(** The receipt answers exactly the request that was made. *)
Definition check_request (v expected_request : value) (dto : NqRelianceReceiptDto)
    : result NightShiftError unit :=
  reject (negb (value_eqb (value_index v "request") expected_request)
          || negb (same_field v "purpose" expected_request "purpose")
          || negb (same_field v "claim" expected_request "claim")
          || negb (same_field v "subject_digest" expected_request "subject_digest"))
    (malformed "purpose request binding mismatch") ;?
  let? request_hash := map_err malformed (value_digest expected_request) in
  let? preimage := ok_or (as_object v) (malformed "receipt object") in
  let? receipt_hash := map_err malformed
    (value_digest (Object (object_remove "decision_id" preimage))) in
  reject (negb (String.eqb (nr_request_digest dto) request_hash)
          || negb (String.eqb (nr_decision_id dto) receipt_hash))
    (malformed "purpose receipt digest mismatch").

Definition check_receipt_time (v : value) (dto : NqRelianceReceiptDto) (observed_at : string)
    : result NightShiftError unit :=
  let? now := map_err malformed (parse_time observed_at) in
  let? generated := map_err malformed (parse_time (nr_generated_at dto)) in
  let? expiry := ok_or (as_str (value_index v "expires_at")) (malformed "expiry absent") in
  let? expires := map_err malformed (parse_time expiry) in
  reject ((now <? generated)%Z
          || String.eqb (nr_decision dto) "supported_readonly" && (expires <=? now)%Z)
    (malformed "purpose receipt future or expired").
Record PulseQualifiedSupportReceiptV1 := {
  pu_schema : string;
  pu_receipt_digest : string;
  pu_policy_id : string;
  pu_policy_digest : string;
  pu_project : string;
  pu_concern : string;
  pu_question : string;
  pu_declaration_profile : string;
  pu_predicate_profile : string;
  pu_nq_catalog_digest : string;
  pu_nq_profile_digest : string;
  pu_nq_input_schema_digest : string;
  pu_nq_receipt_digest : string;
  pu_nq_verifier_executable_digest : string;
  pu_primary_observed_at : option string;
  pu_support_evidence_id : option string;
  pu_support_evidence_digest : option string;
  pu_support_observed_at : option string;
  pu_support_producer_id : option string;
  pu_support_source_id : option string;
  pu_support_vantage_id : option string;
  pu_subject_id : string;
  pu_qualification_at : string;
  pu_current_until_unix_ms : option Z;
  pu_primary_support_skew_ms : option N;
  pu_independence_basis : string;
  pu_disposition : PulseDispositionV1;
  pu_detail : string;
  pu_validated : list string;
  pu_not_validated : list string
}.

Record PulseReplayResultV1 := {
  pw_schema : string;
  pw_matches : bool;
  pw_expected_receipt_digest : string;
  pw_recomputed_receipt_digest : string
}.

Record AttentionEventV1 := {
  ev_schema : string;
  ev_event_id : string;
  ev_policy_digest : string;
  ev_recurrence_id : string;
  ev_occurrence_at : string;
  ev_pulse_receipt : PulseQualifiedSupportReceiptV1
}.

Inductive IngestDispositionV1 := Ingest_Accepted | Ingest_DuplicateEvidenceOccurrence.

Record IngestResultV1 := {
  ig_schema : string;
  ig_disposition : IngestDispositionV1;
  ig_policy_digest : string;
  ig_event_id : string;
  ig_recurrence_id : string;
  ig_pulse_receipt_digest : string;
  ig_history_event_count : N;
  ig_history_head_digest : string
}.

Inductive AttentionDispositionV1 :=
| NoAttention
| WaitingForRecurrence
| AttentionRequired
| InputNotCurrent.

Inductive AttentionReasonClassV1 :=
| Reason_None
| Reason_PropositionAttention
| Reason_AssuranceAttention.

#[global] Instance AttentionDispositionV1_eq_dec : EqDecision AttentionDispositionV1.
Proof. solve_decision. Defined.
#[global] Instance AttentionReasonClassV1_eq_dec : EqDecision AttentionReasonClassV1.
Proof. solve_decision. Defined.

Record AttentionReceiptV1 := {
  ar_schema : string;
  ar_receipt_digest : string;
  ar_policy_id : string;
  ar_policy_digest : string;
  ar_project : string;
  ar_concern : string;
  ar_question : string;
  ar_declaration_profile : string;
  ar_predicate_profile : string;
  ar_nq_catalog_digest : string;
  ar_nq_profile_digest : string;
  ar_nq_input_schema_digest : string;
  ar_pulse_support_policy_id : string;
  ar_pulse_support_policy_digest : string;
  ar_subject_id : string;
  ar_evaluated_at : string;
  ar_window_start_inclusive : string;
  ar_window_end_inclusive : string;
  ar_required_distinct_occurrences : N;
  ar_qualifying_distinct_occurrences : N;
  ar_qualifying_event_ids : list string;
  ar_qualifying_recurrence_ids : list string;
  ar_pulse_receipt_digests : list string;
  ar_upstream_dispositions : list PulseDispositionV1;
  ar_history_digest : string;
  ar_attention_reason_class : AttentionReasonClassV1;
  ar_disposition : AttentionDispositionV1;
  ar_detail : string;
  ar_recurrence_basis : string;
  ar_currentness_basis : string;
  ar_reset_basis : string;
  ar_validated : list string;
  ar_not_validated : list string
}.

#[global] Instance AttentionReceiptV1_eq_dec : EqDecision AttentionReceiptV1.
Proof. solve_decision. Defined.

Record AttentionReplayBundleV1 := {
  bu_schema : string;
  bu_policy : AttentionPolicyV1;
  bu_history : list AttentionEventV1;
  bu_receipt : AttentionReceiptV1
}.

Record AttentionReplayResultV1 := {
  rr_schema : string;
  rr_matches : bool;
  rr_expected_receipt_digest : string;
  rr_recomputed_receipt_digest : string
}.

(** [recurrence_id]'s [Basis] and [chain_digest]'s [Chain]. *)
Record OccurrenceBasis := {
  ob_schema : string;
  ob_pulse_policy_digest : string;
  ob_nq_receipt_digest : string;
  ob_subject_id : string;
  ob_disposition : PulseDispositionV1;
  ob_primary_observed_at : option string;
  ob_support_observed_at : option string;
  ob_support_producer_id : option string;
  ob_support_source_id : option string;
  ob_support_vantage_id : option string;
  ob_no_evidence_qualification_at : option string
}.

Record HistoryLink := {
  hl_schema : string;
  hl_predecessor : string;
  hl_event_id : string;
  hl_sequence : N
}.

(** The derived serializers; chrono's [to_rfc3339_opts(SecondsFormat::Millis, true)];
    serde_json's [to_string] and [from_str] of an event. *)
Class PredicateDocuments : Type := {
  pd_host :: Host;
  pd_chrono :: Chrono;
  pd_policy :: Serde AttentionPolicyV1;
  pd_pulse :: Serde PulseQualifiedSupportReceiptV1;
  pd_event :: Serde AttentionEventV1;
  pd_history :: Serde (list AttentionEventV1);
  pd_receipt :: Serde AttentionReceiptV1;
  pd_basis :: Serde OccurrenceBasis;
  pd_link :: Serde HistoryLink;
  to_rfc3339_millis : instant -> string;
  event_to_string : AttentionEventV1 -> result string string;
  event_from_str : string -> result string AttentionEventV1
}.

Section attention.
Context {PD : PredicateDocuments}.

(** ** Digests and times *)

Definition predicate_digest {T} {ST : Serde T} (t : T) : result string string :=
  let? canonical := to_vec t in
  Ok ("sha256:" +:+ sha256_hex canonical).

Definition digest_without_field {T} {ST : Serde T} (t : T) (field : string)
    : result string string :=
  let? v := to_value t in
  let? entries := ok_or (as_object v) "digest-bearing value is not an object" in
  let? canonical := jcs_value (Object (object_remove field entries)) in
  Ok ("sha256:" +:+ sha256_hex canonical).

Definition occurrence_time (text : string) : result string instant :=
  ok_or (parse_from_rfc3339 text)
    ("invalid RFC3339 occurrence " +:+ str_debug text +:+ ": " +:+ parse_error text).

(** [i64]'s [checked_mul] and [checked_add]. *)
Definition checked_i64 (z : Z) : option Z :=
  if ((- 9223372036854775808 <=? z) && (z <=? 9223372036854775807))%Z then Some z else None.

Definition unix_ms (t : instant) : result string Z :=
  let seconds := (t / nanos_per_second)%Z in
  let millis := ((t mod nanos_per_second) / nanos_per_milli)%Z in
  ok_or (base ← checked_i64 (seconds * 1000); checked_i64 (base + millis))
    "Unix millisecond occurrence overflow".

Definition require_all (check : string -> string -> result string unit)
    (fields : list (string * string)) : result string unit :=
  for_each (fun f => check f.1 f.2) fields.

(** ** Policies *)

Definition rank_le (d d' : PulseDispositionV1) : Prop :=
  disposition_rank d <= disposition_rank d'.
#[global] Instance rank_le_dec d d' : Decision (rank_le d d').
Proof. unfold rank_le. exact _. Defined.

--

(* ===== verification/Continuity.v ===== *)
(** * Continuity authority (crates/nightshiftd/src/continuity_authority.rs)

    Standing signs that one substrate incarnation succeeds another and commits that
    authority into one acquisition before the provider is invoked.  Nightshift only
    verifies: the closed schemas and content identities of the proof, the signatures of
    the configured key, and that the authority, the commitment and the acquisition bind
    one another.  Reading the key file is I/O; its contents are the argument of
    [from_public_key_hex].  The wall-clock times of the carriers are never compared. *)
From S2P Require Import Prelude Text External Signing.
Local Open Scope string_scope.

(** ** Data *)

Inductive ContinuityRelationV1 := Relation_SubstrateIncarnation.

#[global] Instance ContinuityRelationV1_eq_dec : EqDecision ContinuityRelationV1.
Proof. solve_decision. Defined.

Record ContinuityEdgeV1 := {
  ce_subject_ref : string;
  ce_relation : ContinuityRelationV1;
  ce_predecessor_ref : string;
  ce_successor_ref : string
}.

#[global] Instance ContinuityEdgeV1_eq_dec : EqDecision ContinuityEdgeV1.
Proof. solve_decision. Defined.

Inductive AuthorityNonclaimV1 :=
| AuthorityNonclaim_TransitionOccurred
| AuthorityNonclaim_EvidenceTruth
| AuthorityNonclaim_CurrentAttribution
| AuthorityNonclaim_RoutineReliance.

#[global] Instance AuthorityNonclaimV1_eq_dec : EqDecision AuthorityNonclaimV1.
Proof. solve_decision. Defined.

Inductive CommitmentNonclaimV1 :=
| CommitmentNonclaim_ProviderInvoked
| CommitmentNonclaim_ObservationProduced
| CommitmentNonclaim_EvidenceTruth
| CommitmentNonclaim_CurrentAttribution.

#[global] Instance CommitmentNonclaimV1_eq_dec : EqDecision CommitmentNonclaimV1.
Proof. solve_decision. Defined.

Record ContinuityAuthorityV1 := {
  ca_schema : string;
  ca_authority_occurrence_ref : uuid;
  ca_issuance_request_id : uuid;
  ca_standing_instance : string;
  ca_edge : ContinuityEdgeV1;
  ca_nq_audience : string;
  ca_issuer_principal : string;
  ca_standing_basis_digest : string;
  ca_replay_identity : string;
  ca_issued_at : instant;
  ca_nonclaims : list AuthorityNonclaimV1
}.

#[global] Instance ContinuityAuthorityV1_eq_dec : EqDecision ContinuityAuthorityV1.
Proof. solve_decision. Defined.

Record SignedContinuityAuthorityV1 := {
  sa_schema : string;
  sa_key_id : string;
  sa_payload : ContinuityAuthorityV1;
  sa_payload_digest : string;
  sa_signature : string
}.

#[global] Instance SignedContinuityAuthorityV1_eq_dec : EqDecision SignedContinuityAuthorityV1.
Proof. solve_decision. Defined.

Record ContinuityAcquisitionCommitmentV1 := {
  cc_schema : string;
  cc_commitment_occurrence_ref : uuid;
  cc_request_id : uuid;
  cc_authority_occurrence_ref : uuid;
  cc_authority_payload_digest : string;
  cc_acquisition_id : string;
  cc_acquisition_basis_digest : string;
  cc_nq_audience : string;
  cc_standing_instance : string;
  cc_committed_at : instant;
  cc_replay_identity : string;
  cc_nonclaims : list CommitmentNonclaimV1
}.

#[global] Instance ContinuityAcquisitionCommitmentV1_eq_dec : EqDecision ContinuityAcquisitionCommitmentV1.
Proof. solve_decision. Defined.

Description of the task. A word-for-word copy of the lines above from the one with "ev_policy_digest : string;" through the one with "ig_history_event_count : N;", inclusive, is the only output wanted.

Finished task.
  ev_policy_digest : string;
  ev_recurrence_id : string;
  ev_occurrence_at : string;
  ev_pulse_receipt : PulseQualifiedSupportReceiptV1
}.

Inductive IngestDispositionV1 := Ingest_Accepted | Ingest_DuplicateEvidenceOccurrence.

Record IngestResultV1 := {
  ig_schema : string;
  ig_disposition : IngestDispositionV1;
  ig_policy_digest : string;
  ig_event_id : string;
  ig_recurrence_id : string;
  ig_pulse_receipt_digest : string;
  ig_history_event_count : N;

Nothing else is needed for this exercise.